*WORK REQUIRED*. Among the records below, find the line that has "(md5 : option string) (w : world) (res : response) (v"; from there, give the lines again exactly, and stop after the line that has "(** C9: an [attrs]".

*** Begin section ***

(** C8, as the code has it: [remove_package], [remove_release] and
    [remove_authentication] accept status 201 only and then return [None];
    [remove_dist] accepts status 200 only and then returns [res.json()], the
    parsed body of the answer. *)
Theorem delete_operations_result
    (self : Binstar) (username package_name version : string)
    (auth_name basename _id : option string) (w : world) (res : response)
    (Hnet : net (served w) = Ok res) :
  (status_code res = 201 ->
     fst (remove_package self username package_name w) = Ok PNone
     /\ fst (remove_release self username package_name version w) = Ok PNone
     /\ fst (remove_authentication self auth_name w) = Ok PNone)
  /\ (status_code res = 200 ->
      truthy basename || truthy _id = true ->
      fst (remove_dist self username package_name version basename _id w) =
        match res_json res with
        | Some body => Ok body
        | None => Raise (ValueError "No JSON object could be decoded")
        end).
Proof.
  split.
  - intros Hst.
    assert (Hin : status_code res ∈ [201]) by (rewrite Hst; apply list_elem_of_here).
    repeat split.
    + unfold remove_package. unfold_ops. rewrite Hnet. simpl.
      check_passes Hin. reflexivity.
    + unfold remove_release. unfold_ops. rewrite Hnet. simpl.
      check_passes Hin. reflexivity.
    + unfold remove_authentication. unfold_ops. rewrite Hnet. simpl.
      check_passes Hin. reflexivity.
  - intros Hst Harg.
    assert (Hin : status_code res ∈ [200]) by (rewrite Hst; apply list_elem_of_here).
    unfold remove_dist. unfold_ops.
    destruct (truthy basename); [|destruct (truthy _id); [|discriminate]];
      simpl; rewrite Hnet; simpl; check_passes Hin;
      destruct (res_json res); reflexivity.
Qed.

(** ** Download *)

(** What [download] does for each answer of the server, as long as an error
    body is not a JSON value other than an object: the request is a GET
    through the session that does not follow redirects and carries a
    non-empty [md5] as [ETag]; 304 gives [None] and nothing else is sent; 302
    gives the handle of a streamed GET of the [location] header; any other
    status raises the error of its class. *)
Lemma download_behaviour
    (self : Binstar) (login package_name release basename : string)
    (md5 : option string) (w : world) (res : response)
    (Hnet : net (served w) = Ok res) :
  let out := download self login package_name release basename md5 w in
  exists rq : request,
    via_session rq = true /\ method rq = "GET" /\ allow_redirects rq = false
    /\ (forall m, md5 = Some m -> m <> "" -> headers rq !! "ETag" = Some m)
    /\ (status_code res = 304 ->
        fst out = Ok None
        /\ requests_sent (trace (snd out)) = (requests_sent (trace w) ++ [rq])%list)
    /\ (status_code res = 302 ->
        forall location, res_headers res !! "location" = Some location ->
        fst out = match net (S (served w)) with
                  | Ok res2 => Ok (Some res2)
                  | Raise e => Raise e
                  end
        /\ requests_sent (trace (snd out)) =
             (requests_sent (trace w)
              ++ [rq; mkRequest false "GET" (PStr location) None ∅ true true
                                None None])%list)
    /\ (status_code res <> 302 -> status_code res <> 304 ->
        (forall v, res_json res = Some v -> is_dict v = true) ->
        (exists msg,
           fst out = Raise (ApiError (error_class (status_code res)) msg
                                     (status_code res)))
        /\ requests_sent (trace (snd out)) = (requests_sent (trace w) ++ [rq])%list).
Proof.
  intros out. subst out. unfold download.
  set (hd := if truthy md5 then _ else _).
  set (u := (domain self ++ _)%string).
  exists (session_request "GET" u None hd false).
  split; [reflexivity|]. split; [reflexivity|]. split; [reflexivity|].
  split.
  { intros m -> Hm. subst hd. destruct m; [congruence|]. simpl.
    apply lookup_singleton_eq. }
  unfold_ops. rewrite Hnet. simpl.
  split; [|split].
  - intros Hst.
    assert (Hin : status_code res ∈ [302; 304]) by (rewrite Hst; rewrite !elem_of_cons; tauto).
    check_passes Hin. rewrite Hst. simpl. split; [reflexivity|].
    rewrite Htrace. obs. reflexivity.
  - intros Hst location Hloc.
    assert (Hin : status_code res ∈ [302; 304]) by (rewrite Hst; rewrite !elem_of_cons; tauto).
    check_passes Hin. rewrite Hst. simpl. rewrite Hloc. simpl.
    rewrite Hserved, Htrace.
    destruct (net (S (served w))); simpl; (split; [reflexivity|]);
      obs; now rewrite <- app_assoc.
  - intros H302 H304 Hbody.
    assert (Hno : status_code res ∉ [302; 304])
      by (rewrite !not_elem_of_cons; repeat split; trivial; apply not_elem_of_nil).
    check_any. specialize (Hout Hno). subst r.
    destruct (res_json res) as [v|] eqn:Hj.
    + specialize (Hbody v eq_refl). destruct v; try discriminate.
      simpl. split; [eexists; reflexivity|]. rewrite Htrace. obs. reflexivity.
    + simpl. split; [eexists; reflexivity|]. rewrite Htrace. obs. reflexivity.
Qed.

(** C6 at the input on which the code leaves it: the answer has a status
    other than 302 and 304 and a body that is JSON but not an object (a list,
    a string, a number, [null]).  [_check_response] then calls [.get] on that
    value, and [download] ends in [AttributeError] instead of the error of
    the status. *)
Theorem download_error_body_not_object
    (self : Binstar) (login package_name release basename : string)
    (md5 : option string) (w : world) (res : response) (v : pyval)
    (Hnet : net (served w) = Ok res)
    (H302 : status_code res <> 302) (H304 : status_code res <> 304)
    (Hjson : res_json res = Some v) (Hv : is_dict v = false) :
  fst (download self login package_name release basename md5 w) =
    Raise (AttributeError "get").
Proof.
  assert (Hno : status_code res ∉ [302; 304])
      by (rewrite !not_elem_of_cons; repeat split; trivial; apply not_elem_of_nil).
  unfold download. unfold_ops. rewrite Hnet. simpl. check_any.
  specialize (Hout Hno). subst r. rewrite Hjson.
  destruct v; try reflexivity. discriminate.
Qed.

(** ** Upload *)

Lemma attrs_default_dict (attrs : pyval) :
  attrs = PNone \/ is_dict attrs = true ->
  is_dict (match attrs with PNone => PDict ∅ | _ => attrs end) = true.
Proof. intros [-> | H]; [reflexivity | now destruct attrs]. Qed.

(** C9: an [attrs] that is neither [None] nor a dictionary makes [upload]
    raise [TypeError] with the world untouched (nothing was sent), and
    [attrs=None] runs exactly as [attrs={}] does. *)
Theorem upload_attrs_must_be_dict
    (self : Binstar) (login package_name release basename : string)
    (distribution_type description : pyval) (md5 : option string)
    (size : option Z) (dependencies attrs channels : pyval) (w : world)
    (Hnone : attrs <> PNone) (Hdict : is_dict attrs = false) :
  upload self login package_name release basename distribution_type
         description md5 size dependencies attrs channels w
    = (Raise (TypeError "argument attrs must be a dictionary"), w)
  /\ upload self login package_name release basename distribution_type
            description md5 size dependencies PNone channels w
     = upload self login package_name release basename distribution_type
              description md5 size dependencies (PDict ∅) channels w.
Proof.
  split; [|reflexivity].
  unfold upload. destruct attrs; try discriminate; try reflexivity.
  congruence.
Qed.

(** The stage phase of [upload] when the stage POST is refused: the error
    of [_check_response] comes out of [upload] as it is, after one request,
    with no hashing and no encoding. *)
Lemma upload_stage_refused
    (self : Binstar) (login package_name release basename : string)
    (distribution_type description : pyval) (md5 : option string)
    (size : option Z) (dependencies attrs channels : pyval) (w : world)
    (res : response)
    (Hattrs : attrs = PNone \/ is_dict attrs = true)
    (Hnet : net (served w) = Ok res)
    (Hst : status_code res <> 200) :
  let out := upload self login package_name release basename
               distribution_type description md5 size dependencies attrs
               channels w in
  (exists e w1, fst (_check_response res [200] w1) = Raise e
                /\ fst out = Raise e)
  /\ served (snd out) = S (served w)
  /\ hash_calls (trace (snd out)) = hash_calls (trace w)
  /\ encoder_calls (trace (snd out)) = encoder_calls (trace w)
  /\ ((forall v, res_json res = Some v -> is_dict v = true) ->
      exists msg, fst out = Raise (ApiError (error_class (status_code res)) msg
                                            (status_code res))).
Proof.
  intros out. subst out. unfold upload. cbv zeta.
  rewrite (attrs_default_dict _ Hattrs). simpl.
  destruct (jencode _) as [data hdrs].
  unfold_ops. rewrite Hnet. simpl.
  assert (Hno : status_code res ∉ [200])
    by (rewrite list_elem_of_singleton; exact Hst).
  match goal with
  | |- context [_check_response res [200] ?w1] =>
      pose proof (check_response_disallowed res [200] w1 Hno) as Hd;
      pose proof (check_response_only_warns res [200] w1) as Hq;
      assert (Hr : exists e, fst (_check_response res [200] w1) = Raise e)
        by (rewrite Hd; destruct (res_json res) as [[]|]; eexists; reflexivity);
      destruct Hr as [e He];
      split; [exists e, w1; split; [exact He|]|];
      destruct (_check_response res [200] w1) as [r w2]
  end; simpl in Hd, Hq, He; rewrite He in Hd |- *; clear He r; simpl;
    destruct Hq as (Hserved & Hfd & msgs & Htrace).
  - reflexivity.
  - split; [exact Hserved|].
    rewrite Htrace. obs.
    split; [reflexivity|]. split; [reflexivity|].
    intros Hbody.
    destruct (res_json res) as [v|] eqn:Hj.
    + specialize (Hbody v eq_refl). destruct v; try discriminate.
      injection Hd as ->. eexists; reflexivity.
    + injection Hd as ->. eexists; reflexivity.
Qed.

*** End section ***

*EXERCISE SOLUTION*.
    (md5 : option string) (w : world) (res : response) (v : pyval)
    (Hnet : net (served w) = Ok res)
    (H302 : status_code res <> 302) (H304 : status_code res <> 304)
    (Hjson : res_json res = Some v) (Hv : is_dict v = false) :
  fst (download self login package_name release basename md5 w) =
    Raise (AttributeError "get").
Proof.
  assert (Hno : status_code res ∉ [302; 304])
      by (rewrite !not_elem_of_cons; repeat split; trivial; apply not_elem_of_nil).
  unfold download. unfold_ops. rewrite Hnet. simpl. check_any.
  specialize (Hout Hno). subst r. rewrite Hjson.
  destruct v; try reflexivity. discriminate.
Qed.

(** ** Upload *)

Lemma attrs_default_dict (attrs : pyval) :
  attrs = PNone \/ is_dict attrs = true ->
  is_dict (match attrs with PNone => PDict ∅ | _ => attrs end) = true.
Proof. intros [-> | H]; [reflexivity | now destruct attrs]. Qed.

(** C9: an [attrs] that is neither [None] nor a dictionary makes [upload]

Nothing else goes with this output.